(** The place stays, but the packet is in hand otherwise. *)
Lemma wp_setp dev G s p i i' x Q :
  inv O dev G s -> G !! p = Some i -> pkt_ok O i' x -> pos_of i' = pos_of i -> on_bus (i_place i') = on_bus (i_place i) ->
  data i' = data i -> same_counts i i' -> (∀ e, in_transit e i' = in_transit e i) ->
  (∀ s', inv O dev (<[p := i']> G) s' -> s_p s' !! p = Some x -> Q tt s') -> wp (setp p x) s Q.
Proof.
  intros H Hi Hok E1 E2 E3 E4 E5 HQ. destruct (inv_pkt _ _ _ _ H p i Hi) as (x0 & Hx0 & _).
  unfold setp. apply wp_bind, wp_gets, wp_bind. eapply wp_lift; [done|]. apply wp_modify, HQ; [|apply lookup_insert_eq]. eapply inv_dev.
  - eapply (inv_place _ _ _ p i i'); eauto; try apply H.
    + destruct (inv_places _ _ _ _ H) as (L & HL & HO). exists L. split; [|done]. rewrite E1, insert_id; [done|]. by rewrite lookup_fmap, Hi.
    + intros y. case_decide as Hy; [subst y|done]. rewrite (inv_bus _ _ _ _ H), E2. naive_solver.
  - intros e _. unfold moved_dev. rewrite E5. lia.
Qed.

(** The same place, and only the packet changes. *)
Lemma wp_modp dev G s p i f Q :
  inv O dev G s -> G !! p = Some i -> (∀ x, s_p s !! p = Some x -> pkt_ok O i x -> pkt_ok O i (f x)) ->
  (∀ s', inv O dev G s' -> Q tt s') -> wp (modp p f) s Q.
Proof.
  intros H Hi Hf HQ. unfold modp. apply wp_bind. eapply wp_getp; [done|done|]. intros x Hx Hok.
  eapply (wp_setp _ _ _ p i i); eauto. { done. } intros s' H' _. apply HQ. by rewrite insert_id in H'.
Qed.

Lemma pkt_ok_place i pl x :
  pkt_ok O i x -> headed pl = headed (i_place i) -> entry_at pl = entry_at (i_place i) -> signal pl = signal (i_place i) ->
  i_place i ≠ SignalHand -> pkt_ok O (set_place pl i) x.
Proof. intros [] E1 E2 E3 Hn. split; cbn; rewrite ?E1, ?E2, ?E3; auto. Qed.

(** ** Counters *)

Lemma counts_add n l f f' a x d :
  counts n l f -> at_ l a = Some x -> f' a = f a + d -> (∀ b, b ≠ a -> f' b = f b) -> counts n (<[Z.to_nat a := x + d]> l) f'.
Proof.
  intros [Hl Hf] Ha Hfa Hfb. split; [by rewrite length_insert|]. intros b y. destruct (decide (b = a)) as [->|Hne].
  - rewrite (at_insert_eq _ _ _ _ Ha). intros [= <-]. rewrite (Hf _ _ Ha). lia.
  - pose proof (at_range _ _ _ Ha). rewrite at_insert_ne by lia. rewrite Hfb by done. apply Hf.
Qed.

Lemma counts_ext n l f f' : counts n l f -> (∀ a, f' a = f a) -> counts n l f'.
Proof. intros [Hl Hf] E. split; [done|]. intros a x Ha. rewrite E. by apply Hf. Qed.

(** A row of an array of arrays. *)
Lemma counts2_add m n (ll : list (list Z)) (F F' : Z -> Z -> Z) a b r x d :
  length ll = m ∧ (∀ i r, at_ ll i = Some r -> counts n r (F i)) -> at_ ll a = Some r -> at_ r b = Some x ->
  F' a b = F a b + d -> (∀ a' b', a' ≠ a ∨ b' ≠ b -> F' a' b' = F a' b') ->
  length (<[Z.to_nat a := <[Z.to_nat b := x + d]> r]> ll) = m
  ∧ ∀ i r', at_ (<[Z.to_nat a := <[Z.to_nat b := x + d]> r]> ll) i = Some r' -> counts n r' (F' i).
Proof.
  intros [Hl HF] Ha Hb E1 E2. split; [by rewrite length_insert|]. intros i r'. destruct (decide (i = a)) as [->|Hne].
  - rewrite (at_insert_eq _ _ _ _ Ha). intros [= <-]. eapply counts_add; [by apply HF|done|done|]. intros b' Hb'. apply E2. by right.
  - pose proof (at_range _ _ _ Ha). rewrite at_insert_ne by lia. intros Hr. eapply counts_ext; [by apply HF|]. intros c. apply E2. by left.
Qed.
____________
## Work task:
List, from the entries above, every line in which the word "pose" shows up.

## Solution:
  - pose proof (at_range _ _ _ Ha). rewrite at_insert_ne by lia. rewrite Hfb by done. apply Hf.
  - pose proof (at_range _ _ _ Ha). rewrite at_insert_ne by lia. intros Hr. eapply counts_ext; [by apply HF|]. intros c. apply E2. by left.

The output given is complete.